Hearing loss creates new concerns: How much did you say that cost? How many times can I say “huh”? Are they irritated with me for asking them to repeat themselves? Will people stop calling me? When daily tasks become stressful, anxiety intensifies and this is a normal reaction. Why are you declining invitations for dinner or steering clear of gatherings? If you’re honest with yourself, you may be declining invites as a way to escape the anxiety of straining to keep up with conversations. This response will inevitably result in even more anxiety as you grapple with the repercussions of self isolation.

Am I Alone?

You’re not the only person feeling like this. Anxiety is increasingly common. Anxiety conditions are a problem for 18% of the population. Recent studies show hearing loss raises the chance of being diagnosed with anxiety, especially when neglected. The correlation may go the other way as well. Some studies have shown that anxiety increases your chances of developing hearing loss. It’s unfortunate that people continue to unnecessarily cope with both of these conditions considering how manageable they are.

What Are The Treatment Choices?

If your anxiety is a result of hearing loss you should come in to be fitted for a hearing aid. Don’t procrastinate and if you notice that your hearing has suddenly changed, come in as soon as you can. Hearing aids minimize embarrassment in social situations by preventing miscommunication which reduces anxiety.

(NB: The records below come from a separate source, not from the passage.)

(** * Portfolio API: authentication core

    A shallow embedding of the login state machine of the NestJS
    backend: [AuthService] (auth.service.ts), [OtpService]
    (otp.service.ts), [TwoFactorService] (two-factor.service.ts),
    [AccountLockoutService] (account-lockout.service.ts) and the secret
    codec (utils/crypto.util.ts).

    Stateful code is written in explicit state-passing style over a
    [World] record holding the relational tables, the Redis cache, the
    mail outbox and the clock.  A thrown exception is a [Throw] result;
    the world reached at the point of the throw is kept, since none of
    the services runs inside a database transaction. *)

From Stdlib Require Import ZArith NArith String Ascii List Bool Lia.
From Stdlib.Strings Require Import Byte.
From stdpp Require Import base gmap strings list.

Open Scope string_scope.
Open Scope Z_scope.

(** ** JavaScript values used by the services *)

(** A JavaScript number as the counters use it: an integer or NaN. *)
Inductive jsnum : Type :=
  | NaN
  | Num (z : Z).

(** Exceptions the services throw (NestJS HTTP exceptions, plain
    [Error]s, errors raised by node:crypto and by the Prisma client). *)
Inductive Exn : Type :=
  | UnauthorizedException (message : string)
  | BadRequestException (message : string)
  | ConflictException (message : string)
  | Error (message : string)
  | CryptoError
  | PrismaNotFound.

Inductive result (A : Type) : Type :=
  | Ok (a : A)
  | Throw (e : Exn).
Arguments Ok {A} a.
Arguments Throw {A} e.
(** * AI mock-interview application: question generation, session flow,
      response persistence and result aggregation.

    Shallow embedding of
      - src/lib/gemini.ts                                  (module [Gemini])
      - the server actions in src/app/interviews/new/page.tsx,
        third document, "use server"                       (module [Actions])
      - src/components/interview/interview-session.tsx     (module [Session])
      - src/components/interview/interview-results.tsx     (module [Results])

    Conventions.  JavaScript strings are [string]; arrays are lists;
    [null]/[undefined] is [None]; numbers that are scores are rationals
    ([Q], exact arithmetic in place of IEEE doubles; [Results.Binary64]
    repeats the overall score in binary64, for what depends on the rounding
    of doubles); identifiers handed out by the storage service are natural
    numbers.  A computation that may throw
    returns an [Outcome]; code that talks to the storage service threads the
    store explicitly. *)

From Stdlib Require Import String Ascii List Arith Bool Lia Permutation.
From Stdlib Require Import QArith.
From Stdlib Require Floats.
Import ListNotations.
Open Scope string_scope.
Open Scope list_scope.
Open Scope nat_scope.

(** ** Outcomes of JavaScript computations *)

Inductive Outcome (A : Type) : Type :=
| Return (a : A)
| Throw (message : string).
Arguments Return {A} a.
Arguments Throw {A} message.

(** [try { body } catch (error) { handler }] for pure bodies. *)
Definition try_catch {A} (body : Outcome A) (handler : string -> Outcome A) : Outcome A :=
  match body with
  | Return a => Return a
  | Throw e => handler e
  end.

(** ** JavaScript string helpers *)

Module JSString.

(** ASCII case folding, as used by a regular expression with the [i] flag
    (code units above 127 never fold onto ASCII letters). *)
Definition to_lower (c : ascii) : ascii :=
  let n := nat_of_ascii c in
  if (65 <=? n) && (n <=? 90) then ascii_of_nat (n + 32) else c.

Fixpoint starts_with_ci (pat s : string) : bool :=
  match pat, s with
  | EmptyString, _ => true
  | String p pat', String c s' =>
      Ascii.eqb (to_lower p) (to_lower c) && starts_with_ci pat' s'
  | String _ _, EmptyString => false
  end.

Fixpoint skip (n : nat) (s : string) : string :=
  match n, s with
  | 0, _ => s
  | S n', String _ s' => skip n' s'
  | S _, EmptyString => EmptyString
  end.

(** The alternative of [a1|a2|...] that matches at the start of [s]:
    alternatives are tried from left to right. *)
Definition match_here (alts : list string) (s : string) : option string :=
  find (fun a => starts_with_ci a s) alts.

(** [s.replace(/a1|a2|.../i, by_)]: no [g] flag, so only the leftmost match
    is replaced; [by_] holds no [$] pattern. *)
Fixpoint replace (alts : list string) (by_ : string) (s : string) : string :=
  match match_here alts s with
  | Some a => (by_ ++ skip (String.length a) s)%string
  | None =>
      match s with
      | EmptyString => EmptyString
      | String c s' => String c (replace alts by_ s')
      end
  end.

(** Truthiness of a string: the empty string is falsy. *)
Definition truthy (s : string) : bool :=
  match s with EmptyString => false | String _ _ => true end.

(** [o || dflt] for [string | null]. *)
Definition or_else (o : option string) (dflt : string) : string :=
  match o with
  | Some s => if truthy s then s else dflt
  | None => dflt
  end.

(** [o || null] for a string read from a form. *)
Definition or_null (s : string) : option string :=
  if truthy s then Some s else None.

(** [if (o)] for [string | null]. *)
Definition truthy_opt (o : option string) : bool :=
  match o with Some s => truthy s | None => false end.

End JSString.

(** ** src/lib/gemini.ts *)

Module Gemini.

Record Question := mkQuestion {
  question_text : string;
  question_type : string
}.
(** * SM_batch_processor.py: the SwissModel batch processor

    A shallow embedding of [SwissModelAPI] (src/SM_batch_processor.py):
    the submission loop, the status monitor, the artifact fetcher with its
    on-disk layout, and the orchestrating loop of [process_sequences].

    Conventions of the embedding.
    - A Python [str] is a [string]; its characters are [ascii] values, so
      identifiers, URLs and file names are taken to be 8-bit text and the
      regular-expression class [\d] is the range [0-9].
    - [bytes] are [list byte].
    - The remote service is an oracle: the replies it gives to the calls of
      one function are arguments of that function.
    - Every function returns, next to its value, the list of events
      (requests, sleeps, printed lines) it performed, in program order.
    - The body of a response is the JSON object of its endpoint, already
      decoded; a key that is absent is [None].
    - The file system is a finite map from paths to contents plus a set of
      directories; paths are joined as [posixpath.join] does. *)

From Stdlib Require Import ZArith Ascii String List Lia Bool.
From Stdlib Require Import DecimalString DecimalNat.
From stdpp Require Import base gmap strings list.
From Equations Require Import Equations.

Local Open Scope Z_scope.

(** ** Python string primitives *)

Module Py.

(** [s.startswith(p)], returning what follows the prefix. *)
Fixpoint strip_prefix (p s : string) : option string :=
  match p, s with
  | EmptyString, _ => Some s
  | String a p', String b s' =>
      if Ascii.eqb a b then strip_prefix p' s' else None
  | String _ _, EmptyString => None
  end.

Definition startswith (s p : string) : bool :=
  match strip_prefix p s with Some _ => true | None => false end.

(** [s.endswith(suf)]: some tail of [s] is [suf]. *)
Fixpoint endswith (s suf : string) : bool :=
  String.eqb s suf ||
  match s with
  | EmptyString => false
  | String _ s' => endswith s' suf
  end.

(** [s.replace(old, "")] for a non-empty [old]: every occurrence,
    scanning from the left, is removed. *)
Fixpoint remove_all (old s : string) (fuel : nat) : string :=
  match fuel with
  | O => s
  | S fuel' =>
      match strip_prefix old s with
      | Some rest => remove_all old rest fuel'
      | None =>
          match s with
          | EmptyString => EmptyString
          | String c s' => String c (remove_all old s' fuel')
          end
      end
  end.

Definition replace_with_empty (s old : string) : string :=
  remove_all old s (S (String.length s)).

(** [s.split("/")[-1]]: what follows the last slash. *)
Fixpoint last_segment_go (cur s : string) : string :=
  match s with
  | EmptyString => cur
  | String c s' =>
      if Ascii.eqb c "/" then last_segment_go s' s' else last_segment_go cur s'
  end.

Definition last_segment (s : string) : string := last_segment_go s s.

(** [str(n)] for a natural number. *)
Definition str_of_nat (n : nat) : string :=
  NilEmpty.string_of_uint (Nat.to_uint n).

Fixpoint zeros (k : nat) : string :=
  match k with
  | O => EmptyString
  | S k' => String "0" (zeros k')
  end.

(** [f"{n:03}"]: decimal, left-padded with zeros to width 3, never
    truncated. *)
Definition format_03 (n : nat) : string :=
  let s := str_of_nat n in
  zeros (3 - String.length s) +:+ s.

(** [os.path.join(a, b)] of [posixpath]. *)
Definition path_join (a b : string) : string :=
  if startswith b "/" then b
  else if String.eqb a "" || endswith a "/" then a +:+ b
  else a +:+ "/" +:+ b.

End Py.

(** ** The two regular expressions of the script *)

Module Re.

Definition in_range (lo hi : N) (c : ascii) : bool :=
  let n := N_of_ascii c in ((lo <=? n) && (n <=? hi))%N.

(** [\d] on a character below U+0100: there the decimal digits are [0-9].
    [Wide.span_digits] takes the digits beyond. *)
Definition is_digit (c : ascii) : bool := in_range 48 57 c.

(** The class [[A-Za-z0-9_.-]]. *)
Definition is_safe_char (c : ascii) : bool :=
  in_range 65 90 c || in_range 97 122 c || in_range 48 57 c
  || Ascii.eqb c "_" || Ascii.eqb c "." || Ascii.eqb c "-".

There is a learning curve with hearing aids that could enhance your anxiety if you aren’t prepared for it. It can take weeks to determine the ins and outs of hearing aids and adjust to using them. So if you struggle somewhat at first, be patient and try not to be frustrated. If you’re still having issues with anxiety after you’ve had your hearing aids for a while, it’s time to make an appointment with your doctor. Your doctor can recommend one or more of the many strategies to treat anxiety like more exercise or a lifestyle change.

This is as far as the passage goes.